◆ **Prompt**
Copy word for word the lines from the start of the records through the line that contains "(c =? 45) || ((48", both included.

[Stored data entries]

┄┄┄┄┄┄

Fixpoint primitive_loop (fuel : nat) (js : json) (start : Z) : option (json * Z) :=
  match fuel with
  | O => None
  | S f =>
      c ← rd (js_cur js);
      if c =? 0 then Some (set_err js ErrPrimitive, -1)
      else if is_delim c then
        let js := emit js (EvPrimitive (js_last_key js) start (js_cur js)) in
        Some (set_last_string js (Item start (js_cur js)), 0)
      else primitive_loop f (set_cur js (js_cur js + 1)) start
  end.
Definition json_parse_primitive (js : json) : option (json * Z) := primitive_loop (S (length str)) js (js_cur js).

Definition starts_primitive (c : Z) : bool :=
  (c =? 45) || ((48 <=? c) && (c <=? 57)) || (c =? 116) || (c =? 102) || (c =? 110).

(** One round of the loop of [json_parse]: [Some r] in the second place is a return. *)
Definition json_round (js : json) (c : Z) : option (json * option Z) :=
  let advance js := Some (set_cur js (js_cur js + 1), None) in
  if (c =? 123) || (c =? 91) then
    let js := emit js (EvBegin (js_last_string js)) in
    let js := set_last_key js no_item in
    let js := set_stack js (js_level js) (js_last_string js :: js_stack js) in
    let js := set_last_string js no_item in
    advance (set_stack js (js_level js + 1) (js_stack js))
  else if (c =? 125) || (c =? 93) then
    if js_level js =? 0 then Some (set_err js ErrUnbalanced, Some (-1))
    else
      let js := set_last_key js no_item in
      match js_stack js with
      | [] => None
      | i :: s =>
          let js := set_stack js (js_level js) s in
          let js := set_last_string js i in
          let js := emit js (EvEnd (js_last_string js)) in
          advance (set_stack js (js_level js - 1) (js_stack js))
      end
  else if c =? 34 then
    '(js, res) ← json_parse_string js;
    if res <? 0 then Some (js, Some (-1)) else Some (js, None)
  else if starts_primitive c then
    '(js, res) ← json_parse_primitive js;
    if res <? 0 then Some (js, Some (-1)) else Some (js, None)
  else if c =? 58 then advance (set_last_key js (js_last_string js))
  else if c =? 44 then advance (set_last_key js no_item)
  else advance js.

Fixpoint json_parse_loop (fuel : nat) (js : json) : option (json * Z) :=
  match fuel with
  | O => None
  | S f =>
      c ← rd (js_cur js);
      if c =? 0 then
        if negb (js_level js =? 0) then Some (set_err js ErrUnbalanced, -1) else Some (js, 0)
      else
        '(js, res) ← json_round js c;
        match res with
        | Some r => Some (js, r)
        | None => json_parse_loop f js
        end
  end.

Definition json_parse (js : json) : option (json * Z) :=
  let js := set_last_key js no_item in
  let js := set_stack js 0 (js_stack js) in
  let js := set_cur js 0 in
  let js := set_last_string js no_item in
  json_parse_loop (S (length str)) js.
End Parse.

(** ** Escaping *)

(** [ESC_SEQ]: a backslash and a character. *)
Definition json_escape_char (c : Z) : list Z :=
  if (c =? 34) || (c =? 92) || (c =? 47) then [92; c]
  else if c =? 8 then [92; 98]
  else if c =? 12 then [92; 102]
  else if c =? 10 then [92; 110]
  else if c =? 13 then [92; 114]
  else if c =? 9 then [92; 116]
  else [c].

(** What is written to [d] (with the terminator) and the result. *)
Definition json_nescape_str (s : list Z) : list Z * Z :=
  let d := s ≫= json_escape_char in (d ++ [0], Z.of_nat (length d)).
Definition json_escape_str (s : list Z) : list Z * Z :=
  let d := s ≫= json_escape_char in (d ++ [0], Z.of_nat (length d)).

Definition json_nescape_str_vmb `{address_space} (o : os) (stale : Z -> Z -> Z) (s : list Z) : M Z :=
  vmbuf_resize_if_less o stale (u32 (u32 (Z.of_nat (length s) * 2) + 1));;
  let (d, l) := json_nescape_str s in
  w ← vmbuf_wlocpos; poke w d;; vmbuf_wseek o stale l;; mret l.

Definition json_escape_str_vmb `{address_space} (o : os) (stale : Z -> Z -> Z) (s : list Z) : M Z :=
  vmbuf_resize_if_less o stale (u64 (u64 (Z.of_nat (length s) * 2) + 1));;
  let (d, l) := json_escape_str s in
  w ← vmbuf_wlocpos; poke w d;; vmbuf_wseek o stale l;; mret l.

(** The table of [json_unescape_str] is the identity but for the six letters. *)
Definition unescape_table (c : Z) : Z :=
  if c =? 98 then 8 else if c =? 102 then 12 else if c =? 110 then 10
  else if c =? 114 then 13 else if c =? 116 then 9 else if c =? 118 then 11 else c.

(** The result, or [None] if the terminator is skipped by a backslash in front of it. *)
Fixpoint json_unescape_str (s : list Z) : option (list Z) :=
  match s with
  | [] => Some []
  | c :: s =>
      if c =? 92 then
        match s with
        | [] => None
        | c :: s => r ← json_unescape_str s; Some (unescape_table c :: r)
        end
      else r ← json_unescape_str s; Some (c :: r)
  end.

(** [json_copy_key]: the bytes written to [strOut], [None] for the result -1. *)
Definition json_copy_key (key : list Z) (strOutLen : Z) : option (list Z) :=
  if Z.of_nat (length key) + 1 >? strOutLen then None else Some (key ++ [0]).

(** * The scanner is safe and its callbacks are balanced *)

#[export] Instance item_eq_dec : EqDecision json_stack_item.
Proof. solve_decision. Defined.

(** ** What a parse promises of its callbacks *)
Section Spec.
Variable str : list Z.
Notation len := (Z.of_nat (length str)).

Definition ok_item (i : json_stack_item) : Prop := i = no_item \/ 0 <= it_begin i <= it_end i /\ it_end i <= len.

(** Keys and values are inside the text; a string is between its quotes. *)
Definition ok_event (e : event) : Prop :=
  match e with
  | EvString k b e => ok_item k /\ 0 < b <= e /\ e < len /\ rd str (b - 1) = Some 34 /\ rd str e = Some 34
  | EvPrimitive k b e => ok_item k /\ 0 <= b < e /\ e <= len
  | EvBegin k | EvEnd k => ok_item k
  end.

(** The keys of the blocks still open after the events (latest first): an end closes the
    innermost open block, under the key it was opened with. *)
Fixpoint opens (evs : list event) : option (list json_stack_item) :=
  match evs with
  | [] => Some []
  | e :: evs =>
      st ← opens evs;
      match e with
      | EvBegin k => Some (k :: st)
      | EvEnd k => match st with
                   | k' :: st => if decide (k = k') then Some st else None
                   | [] => None
                   end
      | _ => Some st
      end
  end.

(** ** Scanning *)
Lemma rd_some i : 0 <= i <= len -> rd str i = Some (nth (Z.to_nat i) str 0).
Proof. intros. unfold rd. rewrite (proj2 (Z.leb_le 0 i)), (proj2 (Z.leb_le i _)) by lia. done. Qed.

Lemma rd_inside i c : rd str i = Some c -> c <> 0 -> 0 <= i < len.
Proof.
  unfold rd. destruct (Z.leb_spec 0 i); [|done]. destruct (Z.leb_spec i len); [|done]. cbn. intros [= <-] Hc.
  destruct (Z.eq_dec i len) as [->|]; [|lia]. rewrite Nat2Z.id, nth_overflow in Hc by lia. done.
Qed.

Lemma string_loop_spec fuel : forall cur, 0 <= cur <= len -> len - cur < Z.of_nat fuel ->
  exists cur' ok, string_loop str fuel cur = Some (cur', ok) /\ cur <= cur' <= len.
Proof.
  induction fuel as [|f IH]; intros cur Hc Hf; [lia|]. cbn [string_loop]. rewrite (rd_some cur) by lia. cbn [mbind option_bind].
  set (c := nth (Z.to_nat cur) str 0). assert (Hrd : rd str cur = Some c) by (by apply rd_some).
  destruct (Z.eqb_spec c 0) as [E|Hc0]; [exists cur, true; split; [done|lia]|]. destruct (c =? 34); [exists cur, true; split; [done|lia]|].
  pose proof (rd_inside _ _ Hrd Hc0). destruct (c =? 92).
  - rewrite rd_some by lia. cbn [mbind option_bind]. set (d := nth (Z.to_nat (cur + 1)) str 0).
    assert (Hrd1 : rd str (cur + 1) = Some d) by (apply rd_some; lia).
    destruct (Z.eqb_spec d 0) as [|Hd0]; [exists (cur + 1), false; split; [done|lia]|].
    pose proof (rd_inside _ _ Hrd1 Hd0). destruct (IH (cur + 1 + 1)) as (cur' & ok & -> & ?); [lia|lia|].
    exists cur', ok. split; [done|lia].
  - destruct (IH (cur + 1)) as (cur' & ok & -> & ?); [lia|lia|]. exists cur', ok. split; [done|lia].
Qed.

(** Everything but the position. *)
Definition same_but_cur (js js' : json) : Prop := exists c, js' = set_cur js c.

Lemma parse_string_spec js : 0 <= js_cur js < len -> rd str (js_cur js) = Some 34 ->
  exists js' res, json_parse_string str js = Some (js', res)
  /\ (res = -1 /\ js_events js' = js_events js
      \/ res = 0 /\ exists b e, js' = set_cur (emit (set_last_string js (Item b e)) (EvString (js_last_key js) b e)) (e + 1)
         /\ js_cur js < b <= e /\ e < len /\ rd str (b - 1) = Some 34 /\ rd str e = Some 34).
Proof.
  intros Hc Hq. unfold json_parse_string.
  destruct (string_loop_spec (S (length str)) (js_cur js + 1)) as (cur & ok & E & Hcur); [lia|lia|]. rewrite E.
  cbn [mbind option_bind]. destruct ok; cbn [negb]; [|eexists _, _; split; [done|]; by left].
  rewrite rd_some by lia. cbn [mbind option_bind]. set (c := nth (Z.to_nat cur) str 0).
  assert (Hrd : rd str cur = Some c) by (apply rd_some; lia).
  destruct (Z.eqb_spec c 34) as [Ec|]; cbn [negb]; [|eexists _, _; split; [done|]; by left].
  rewrite Ec in Hrd. pose proof (rd_inside _ _ Hrd ltac:(done)).
  eexists _, _. split; [done|]. right. split; [done|]. exists (js_cur js + 1), cur. split; [done|].
  replace (js_cur js + 1 - 1) with (js_cur js) by lia. split; [lia|]. split; [lia|done].
Qed.

Lemma primitive_loop_spec fuel start : forall js, 0 <= js_cur js <= len -> start <= js_cur js -> len - js_cur js < Z.of_nat fuel ->
  exists js' res, primitive_loop str fuel js start = Some (js', res)
  /\ (res = -1 /\ js_events js' = js_events js
      \/ res = 0 /\ exists e, js' = set_last_string (emit (set_cur js e) (EvPrimitive (js_last_key js) start e)) (Item start e)
         /\ js_cur js <= e <= len /\ (e = js_cur js -> exists c, rd str e = Some c /\ is_delim c = true)).
Proof.
  induction fuel as [|f IH]; intros js Hc Hs Hf; [lia|]. cbn [primitive_loop]. rewrite (rd_some (js_cur js)) by lia. cbn [mbind option_bind].
  set (c := nth (Z.to_nat (js_cur js)) str 0). assert (Hrd : rd str (js_cur js) = Some c) by (apply rd_some; lia).
  destruct (Z.eqb_spec c 0) as [|Hc0]; [eexists _, _; split; [done|]; by left|].
  pose proof (rd_inside _ _ Hrd Hc0). destruct (is_delim c) eqn:Hd.
  - eexists _, _. split; [done|]. right. split; [done|]. exists (js_cur js). split; [by destruct js|]. split; [lia|eauto].
  - destruct (IH (set_cur js (js_cur js + 1))) as (js' & res & -> & Hr); [cbn; lia..|]. exists js', res. split; [done|].
    destruct Hr as [Hr|(-> & e & -> & He & _)]; [by left|right]. split; [done|]. exists e. split; [by destruct js|]. cbn in He. split; [lia|lia].
Qed.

┄┄┄┄┄┄

◆ **Problem solution**
Fixpoint primitive_loop (fuel : nat) (js : json) (start : Z) : option (json * Z) :=
  match fuel with
  | O => None
  | S f =>
      c ← rd (js_cur js);
      if c =? 0 then Some (set_err js ErrPrimitive, -1)
      else if is_delim c then
        let js := emit js (EvPrimitive (js_last_key js) start (js_cur js)) in
        Some (set_last_string js (Item start (js_cur js)), 0)
      else primitive_loop f (set_cur js (js_cur js + 1)) start
  end.
Definition json_parse_primitive (js : json) : option (json * Z) := primitive_loop (S (length str)) js (js_cur js).

Definition starts_primitive (c : Z) : bool :=
  (c =? 45) || ((48 <=? c) && (c <=? 57)) || (c =? 116) || (c =? 102) || (c =? 110).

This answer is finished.